Encuentran en un Parque Natural de Navarra un bisonte de 4.000 años

Imagen del esqueleto de bisonte hallado en Urbasa

En una intervención científica realizada en la Sima Arrafela, en el Parque Natural de Urbasa y Andía, se han localizado restos de fauna prehistórica. Entre los hallazgos figura un esqueleto casi completo de bisonte con una antigüedad estimada en 4.000 años.

En el mismo contexto de trabajo también han aparecido restos de un león de las cavernas, una especie extinguida hace aproximadamente 12.000 años, además de restos de otras aves. Los materiales recuperados amplían el registro conocido de la fauna prehistórica en Navarra.

Presentación del hallazgo en Urbasa y Andía

  1. Características del bisonte y datación
  2. Hipótesis sobre la especie y análisis pendientes
  3. Otros restos localizados en la Sima Arrafela
  4. Cronología de la investigación y declaraciones institucionales

Presentación del hallazgo en Urbasa y Andía

La presidenta de Navarra, María Chivite, y la consejera de Cultura, Deporte y Turismo, Rebeca Esnaola, han presentado este lunes los restos de un esqueleto casi completo de un bisonte de hace 4.000 años. El hallazgo se ha producido en la Sima Arrafela, situada dentro del Parque Natural de Urbasa y Andía.

El descubrimiento se enmarca en una intervención promovida por la Dirección General de Cultura - Institución Príncipe de Viana. En los trabajos participan científicos de la Universidad del País Vasco-EHU y del Museo de Historia Natural de Madrid, entre otras instituciones nacionales e internacionales.

Características del bisonte y datación

Según los datos disponibles, se trata de un ejemplar casi completo, datado por radiocarbono. En el esqueleto se ha identificado una punta de flecha de cobre alojada entre las costillas, un elemento que sitúa el contexto del hallazgo en el final del Calcolítico, hace unos 4.000 años.

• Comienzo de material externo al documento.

(** The entry is given by its key in the group's table. *)
Definition osm_mgrp_remove_port (s : mc_subn) (g guid : Z) (mcmr : ib_member_rec)
    : option (bool * ib_member_rec * mc_subn) :=
  mgrp ← mgrps s !! g;
  al ← mcm_alias_port_tbl mgrp !! guid;
  let join_state := Z.land (mr_scope_state mcmr) 0xf in
  let port_join_state := Z.land (ma_scope_state al) 0x0F in
  let new_join_state := leave_state port_join_state join_state in
  '(mcmr, s) ←
    (if keeps_member (full_members mgrp) port_join_state new_join_state then
       let al := al <| ma_scope_state :=
                   Z.lor new_join_state (Z.land (ma_scope_state al) 0xf0) |> in
       let tbl := <[alias_guid al := al]> (mcm_alias_port_tbl mgrp) in
       Some (mcmr <| mr_scope_state := ma_scope_state al |>,
             put_mgrp g (mgrp <| mcm_alias_port_tbl := tbl |>) s)
     else
       let mcmr := mcmr <| mr_scope_state := Z.land (ma_scope_state al) 0xf0 |> in
       s ← remove_alias s g mgrp al;
       Some (mcmr, s));
  '(mgrp_deleted, s) ← count_leave s g port_join_state new_join_state;
  Some (mgrp_deleted : bool, mcmr, s <| sa_dirty := true |>).

(** A record of which only the join state is set. *)
Definition no_rec : ib_member_rec := MemberRec [] (Gid 0 0) 0 0 0 0 0 0 0 0 0xf false.

(** The loop of [osm_mgrp_delete_port] over the keys of the entries: the next one is
    taken before the entry is removed. *)
Fixpoint delete_port_loop (s : mc_subn) (g port : Z) (keys : list Z) : option mc_subn :=
  match keys with
  | [] => Some s
  | k :: keys =>
      al ← (mgrp ← mgrps s !! g; mcm_alias_port_tbl mgrp !! k);
      mp ← mcm_ports s !! p_base_mcm_port al;
      if mp_port mp =? port then
        '(deleted, _, s) ← osm_mgrp_remove_port s g k no_rec;
        if (deleted : bool) then Some s else delete_port_loop s g port keys
      else delete_port_loop s g port keys
  end.

Definition osm_mgrp_delete_port (s : mc_subn) (g port : Z) : option mc_subn :=
  mgrp ← mgrps s !! g;
  delete_port_loop s g port (qmap_items (mcm_alias_port_tbl mgrp)).*1.

Definition osm_mgrp_get_mcm_port (mgrp : osm_mgrp) (port_guid : Z) : option Z :=
  mcm_port_tbl mgrp !! port_guid.
Definition osm_mgrp_get_mcm_alias_guid (mgrp : osm_mgrp) (guid : Z) : option osm_mcm_alias_guid :=
  mcm_alias_port_tbl mgrp !! guid.

(** The [while] loop of [drop_mgr_remove_port] that takes a port out of its groups; a
    round drops the port from the group of the first entry of its list. *)
Fixpoint drop_port_groups (fuel : nat) (s : mc_subn) (port : Z) : option mc_subn :=
  match mcm_list_of s port, fuel with
  | [], _ => Some s
  | _, O => None
  | a :: _, S fuel =>
      mp ← mcm_ports s !! a;
      s ← osm_mgrp_delete_port s (mp_mgrp mp) port;
      drop_port_groups fuel s port
  end.
End Mgrp.
(* ===== verification/QMapIns.v ===== *)
(** * Balanced maps: balancing after an insertion

    [rb c n t] says that [t] is a red-black tree of colour [c] and black height [n],
    [rbz c n z] that a place takes such a tree.  The loop starts at a red item whose
    parent may be red too, and ends with a red-black tree of the same items in the
    same order. *)

From S2P Require Import Prelude QMap QMapRep.

Open Scope Z_scope.

Abbreviation RED := CL_MAP_RED (only parsing).
Abbreviation BLACK := CL_MAP_BLACK (only parsing).

(** ** Red-black trees *)

Inductive rb : cl_map_color_t → nat → tree → Prop :=
  | rb_E : rb BLACK 0 E
  | rb_R l a r n : rb BLACK n l → rb BLACK n r → rb RED n (T RED l a r)
  | rb_B cl cr l a r n : rb cl n l → rb cr n r → rb BLACK (S n) (T BLACK l a r).

Inductive rbz : cl_map_color_t → nat → list frame → Prop :=
  | rbz_nil n : rbz BLACK n []
  | rbz_R d a s n z : rb BLACK n s → rbz RED n z → rbz BLACK n (Frame d RED a s :: z)
  | rbz_B c c' d a s n z : rb c' n s → rbz BLACK (S n) z → rbz c n (Frame d BLACK a s :: z).

#[export] Hint Constructors rb rbz : core.

Lemma rb_mk_R d x a y n : rb BLACK n x → rb BLACK n y → rb RED n (mk d RED x a y).
Proof. destruct d; simpl; auto. Qed.
Lemma rb_mk_B d c c' x a y n : rb c n x → rb c' n y → rb BLACK (S n) (mk d BLACK x a y).
Proof. destruct d; simpl; eauto. Qed.
#[export] Hint Resolve rb_mk_R rb_mk_B : core.

Lemma rb_color c n t : rb c n t → tree_color t = c.
Proof. by destruct 1. Qed.

Lemma rb_mk_inv d c c' x a y n : rb c n (mk d c' x a y) →
  c = c' ∧ match c with
    | CL_MAP_RED => rb BLACK n x ∧ rb BLACK n y
    | CL_MAP_BLACK => ∃ m cx cy, n = S m ∧ rb cx m x ∧ rb cy m y
    end.
Proof. destruct d; simpl; intros H; inversion H; subst; split_and!; eauto 8. Qed.

Lemma rb_plug c n z t : rbz c n z → rb c n t → ∃ m, rb BLACK m (plug z t).
Proof. intros H. revert t. induction H; intros t Ht; simpl; eauto. Qed.

Lemma rb_unplug m z t : rb BLACK m (plug z t) → ∃ c n, rb c n t ∧ rbz c n z.
Proof.
  revert t. induction z as [|[d c a s] z IH]; intros t H; simpl in *; [by eauto|].
  destruct (IH _ H) as (c' & n & H1 & H2). apply rb_mk_inv in H1 as [-> H1]. destruct c.
  - destruct H1. eauto.
  - destruct H1 as (n' & cx & cy & -> & H3 & H4). eauto.
Qed.

Lemma inorder_mk_eq d c c' x x' a y y' :
  inorder x = inorder x' → inorder y = inorder y' → inorder (mk d c x a y) = inorder (mk d c' x' a y').
Proof. destruct d; simpl; congruence. Qed.

Lemma inorder_rot d c1 c2 c3 c4 x p y c w :
  inorder (mk d c1 x p (mk d c2 y c w)) = inorder (mk d c3 (mk d c4 x p y) c w).
Proof. destruct d; simpl; by rewrite <- app_assoc. Qed.

Lemma inorder_up d c1 c2 c3 c4 t p s g s2 :
  inorder (mk d c1 (mk d c2 t p s) g s2) = inorder (mk d c3 t p (mk d c4 s g s2)).
Proof. destruct d; simpl; by rewrite <- app_assoc. Qed.

Lemma inorder_plug_eq z t t' : inorder t = inorder t' → inorder (plug z t) = inorder (plug z t').
Proof. intros H. by rewrite !inorder_plug, H. Qed.

Section Ins.
Context {root nil : Z} {S : list Z} {ls0 : gmap Z cl_map_links} {nil_links : cl_map_links}.
Context {OK : EnvOk root nil S ls0 nil_links}.
Implicit Types ls : gmap Z cl_map_links.
Local Notation rep := (rep root nil S ls0).

(** The loop stops below a black parent. *)
Lemma ins_bal_stop fuel ls c l a r z : rep ls (T c l a r) z →
  match z with Frame _ CL_MAP_RED _ _ :: _ => False | _ => True end →
  __cl_map_ins_bal (Datatypes.S fuel) nil a ls = Some ls.
Proof.
  intros H Hz. cbn [__cl_map_ins_bal]. destruct (place_T _ _ _ _ _ _ H) as (it & H1 & H2 & _).
  simpl in H1. rewrite H1. cbn [mbind option_bind]. rewrite H2. pose proof H as [_ _ H3 _].
  destruct z as [|[d [] p s] z]; simpl in *; [by rewrite H3|done|].
  destruct H3 as (-> & _). cbn [mbind option_bind]. by rewrite links_of_color.
Qed.

(** The last rotation, when the item and its parent are on one side. *)
Lemma ins_bal_straight ls d l a r p s g s2 z :
  rep ls (T RED l a r) (Frame d RED p s :: Frame d BLACK g s2 :: z) →
  ∃ ls',
    (∀ X (k : gmap Z cl_map_links → option X),
     (it ← ls !! a;
      ls ← set_color (p_up it) BLACK ls;
      u ← ls !! p_up it;
      ls ← set_color (p_up u) RED ls;
      ls ← __cl_map_rot (opp d) nil (p_up u) ls;
      k ls) = k ls') ∧
    rep ls' (mk d BLACK (T RED l a r) p (mk d RED s g s2)) z.
Proof.
  intros H. pose proof (rep_at _ Lft _ _ _ _ _ H) as Ha. simpl in Ha.
  apply rep_pop in H. destruct (set_color_mk _ _ _ _ _ _ _ BLACK H) as (ls1 & E1 & H1).
  pose proof (rep_at _ _ _ _ _ _ _ H1) as Hp. simpl in Hp.
  apply rep_pop in H1. destruct (set_color_mk _ _ _ _ _ _ _ RED H1) as (ls2 & E2 & H2).
  replace (mk d RED (mk d BLACK (T RED l a r) p s) g s2)
    with (mk (opp d) RED s2 g (mk (opp d) BLACK s p (T RED l a r))) in H2 by by rewrite !mk_opp.
  destruct (rot_ok _ _ _ _ _ _ _ _ _ _ H2) as (ls3 & E3 & H3). exists ls3.
  split; [|by rewrite !mk_opp in H3]. intros X k. rewrite Ha. cbn [mbind option_bind p_up]. rewrite E1.
  cbn [mbind option_bind]. rewrite Hp. cbn [mbind option_bind]. rewrite links_of_up, E2.
  cbn [mbind option_bind]. by rewrite E3.
Qed.

(** After it the loop stops. *)
Lemma ins_bal_straight_end fuel ls d l a r p s g s2 z n :
  rep ls (mk d BLACK (T RED l a r) p (mk d RED s g s2)) z →
  rb RED n (T RED l a r) → rb BLACK n s → rb BLACK n s2 → rbz BLACK (Datatypes.S n) z →
  ∃ ls' t', __cl_map_ins_bal (Datatypes.S fuel) nil a ls = Some ls' ∧ rep ls' t' [] ∧
    inorder t' = inorder (plug z (mk d BLACK (T RED l a r) p (mk d RED s g s2))) ∧ ∃ c m, rb c m t'.
Proof.
  intros H Ht Hs Hs2 Hz. exists ls, (plug z (mk d BLACK (T RED l a r) p (mk d RED s g s2))).
  split_and!; [|by apply rep_whole|done|].
  - apply (ins_bal_stop _ _ RED l a r (Frame d BLACK p (mk d RED s g s2) :: z)); [by apply rep_push|done].
  - destruct (rb_plug _ _ _ (mk d BLACK (T RED l a r) p (mk d RED s g s2)) Hz) as [m Hm];
      [eapply rb_mk_B; [exact Ht|by apply rb_mk_R]|by eexists _, _].
Qed.

(** The balancing keeps the items in their order. *)
Lemma ins_bal_ok fuel : ∀ ls l a r z n,
  rep ls (T RED l a r) z → rb RED n (T RED l a r) → rbz BLACK n z → (length z < fuel)%nat →
  ∃ ls' t', __cl_map_ins_bal fuel nil a ls = Some ls' ∧ rep ls' t' [] ∧
    inorder t' = inorder (plug z (T RED l a r)) ∧ ∃ c m, rb c m t'.
Proof.
  induction fuel as [|fuel IH]; intros ls l a r z n H Ht Hz Hlen; [lia|].
  destruct z as [|[d [] p s] z].
  - exists ls, (T RED l a r). split_and!; [by eapply ins_bal_stop|done|done|by eauto].
  - (* a red parent has a black one *)
    inversion Hz as [|? ? ? ? ? Hs Hz'|]; subst. inversion Hz' as [| |? c2 d2 g s2 ? z2 Hs2 Hz2]; subst.
    clear Hz Hz'. simpl in Hlen.
    cbn [__cl_map_ins_bal]. destruct (place_T _ _ _ _ _ _ H) as (it & Hit & Hup & _). simpl in Hit, Hup.
    rewrite Hit. cbn [mbind option_bind]. rewrite Hup, (rep_parent _ _ _ _ _ _ _ H). cbn [mbind option_bind]. clear it Hit Hup.
    rewrite links_of_color, links_of_up, decide_True by done. cbn [up_of].
    pose proof (rep_pop _ _ _ _ _ _ _ H) as Hp. rewrite (side_of_mk _ _ _ _ _ _ _ Hp), (rep_parent _ _ _ _ _ _ _ Hp).
    cbn [mbind option_bind side_at]. rewrite (proj2 (links_of_child _ _ _ _ _)).
    pose proof (rep_to_brother _ _ _ _ _ _ _ Hp) as Hu.
    destruct (rep_links _ _ _ Hu) as (gu & -> & Egu). cbn [mbind option_bind]. rewrite Egu.
    rewrite (rb_color _ _ _ Hs2). destruct c2.
    + (* a red uncle: the grandparent becomes the red item *)
      rewrite decide_True by done. destruct s2 as [|cu lu u ru]; inversion Hs2; subst. simpl ptr.
      destruct (set_color_ok _ _ _ _ _ _ BLACK Hu) as (ls1 & -> & H1). cbn [mbind option_bind].
      apply rep_from_brother in H1.
      destruct (set_color_mk _ _ _ _ _ _ _ BLACK H1) as (ls2 & -> & H2). cbn [mbind option_bind].
      apply rep_pop in H2. destruct (set_color_mk _ _ _ _ _ _ _ RED H2) as (ls3 & -> & H3).
      cbn [mbind option_bind].
      set (x := mk d BLACK (T RED l a r) p s) in *. set (y := T BLACK lu u ru) in *.
      destruct (mk_T d2 RED x g y) as (l' & r' & Eg). rewrite Eg in H3.
      destruct (IH ls3 l' g r' z2 (Datatypes.S n)) as (ls' & t' & E1 & E2 & E3 & E4); [done| |done|lia|].
      { rewrite <- Eg. apply rb_mk_R; unfold x, y; eauto. }
      exists ls', t'. split_and!; [done|done| |done]. rewrite E3, <- Eg. simpl.
      apply inorder_plug_eq. unfold x, y. by apply inorder_mk_eq; [apply inorder_mk_eq|].
    + (* a black one: one rotation or two, and the tree is balanced *)
      rewrite decide_False by done. simpl length in Hlen. destruct fuel as [|fuel]; [lia|].
      rewrite (side_of_mk _ Lft _ _ _ _ _ H). cbn [mbind option_bind side_at].
      destruct (decide (d = d2)) as [->|Hd]; cbn [mbind option_bind].
      * destruct (ins_bal_straight _ _ _ _ _ _ _ _ _ _ H) as (ls3 & E3 & H3). rewrite E3.
        destruct (ins_bal_straight_end fuel _ _ _ _ _ _ _ _ _ _ n H3) as (ls' & t' & X1 & X2 & X3 & X4); [done..|].
        exists ls', t'. split_and!; [done|done| |done]. rewrite X3. simpl. apply inorder_plug_eq.
        symmetry. apply inorder_up.
      * assert (d = opp d2) as -> by (destruct d, d2; done).
        destruct (T_mk d2 RED l a r) as (y & w & Et). rewrite Et, mk_opp in Hp.
        destruct (rot_ok _ _ _ _ _ _ _ _ _ _ Hp) as (ls2 & -> & H2). cbn [mbind option_bind].
        apply rep_push in H2. rewrite Et in Ht. apply rb_mk_inv in Ht as [_ [Hy Hw]].
        destruct (mk_T d2 RED s p y) as (l' & r' & Es).
        assert (Ht' : rb RED n (T RED l' p r')) by (rewrite <- Es; by apply rb_mk_R).
        rewrite Es in H2. destruct (ins_bal_straight _ _ _ _ _ _ _ _ _ _ H2) as (ls3 & E3 & H3). rewrite E3.
        destruct (ins_bal_straight_end fuel _ _ _ _ _ _ _ _ _ _ n H3) as (ls' & t' & X1 & X2 & X3 & X4); [done..|].
        exists ls', t'. split_and!; [done|done| |done]. rewrite X3. simpl. apply inorder_plug_eq.
        rewrite Et, <- Es, mk_opp, <- (inorder_up _ BLACK RED). apply inorder_mk_eq; [|done]. symmetry. apply inorder_rot.
  - exists ls, (plug (Frame d BLACK p s :: z) (T RED l a r)).
    split_and!; [by eapply ins_bal_stop|by apply rep_whole|done|].
    inversion Hz as [| |? ? ? ? ? ? ? Hs Hz']; subst.
    destruct (rb_plug _ _ _ (mk d BLACK (T RED l a r) p s) Hz') as [m Hm]; [by eapply rb_mk_B|].
    by eexists _, _.
Qed.
End Ins.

Integrantes del equipo han señalado que, tomando como referencia las muelas del juicio, que ya han erupcionado, la edad del animal podría rondar los 4 años. El peso estimado se ha situado entre 800 y 850 kilos.

Hipótesis sobre la especie y análisis pendientes

De manera provisional, se contempla que el ejemplar pueda corresponder a un bisonte europeo, una posibilidad que queda pendiente de confirmación mediante análisis de ADN. En caso de verificarse, se consideraría un hallazgo singular en la Península Ibérica, al tratarse de la primera evidencia de este tipo de bisonte en este territorio.

La alternativa planteada es que los restos pertenezcan al denominado “Clado X”, identificado en estudios genéticos. No obstante, la anatomía de los bisontes de ese clado no se conoce; si se confirmara esa pertenencia, se dispondría por primera vez de un esqueleto completo atribuido a ese tipo.

Otros restos localizados en la Sima Arrafela

En la misma intervención y en la misma sima se han recuperado restos de un león de las cavernas (Panthera spelaea), especie extinguida hace aproximadamente 12.000 años. Se trata del tercer ejemplar documentado en Navarra, tras los yacimientos de Abauntz y Koskobilo, y es el que más restos ha aportado hasta la fecha.

Además, se han hallado restos de un gallo lira y de otra rapaz. Estos materiales se han señalado como una ampliación del conocimiento disponible sobre la fauna de la Prehistoria de Navarra.

Cronología de la investigación y declaraciones institucionales

La investigación comenzó en 2024, una vez confirmada por los investigadores la imposibilidad de atribuir los restos a un bóvido común. A partir de ese momento se desarrollaron los trabajos sobre el conjunto, cuya recuperación se realizó en octubre de 2025.

En su intervención, Chivite ha indicado que en los últimos años “la arqueología nos está dando muy buenas sorpresas”, en referencia al Hombre de Loizu o la Mano de Irulegi. También ha añadido que “lo realmente importante es lo que nos enseñan sobre nosotros mismos”. Sobre el esqueleto de bisonte, ha señalado que el hallazgo aporta una novedad respecto a la información conocida sobre la fauna que habitaba la Península Ibérica hace 4.000 años, y ha afirmado: “Dando voz a la ciencia acallamos relatos falsos, que nos hablan de un pasado simplificado, o directamente inventado”.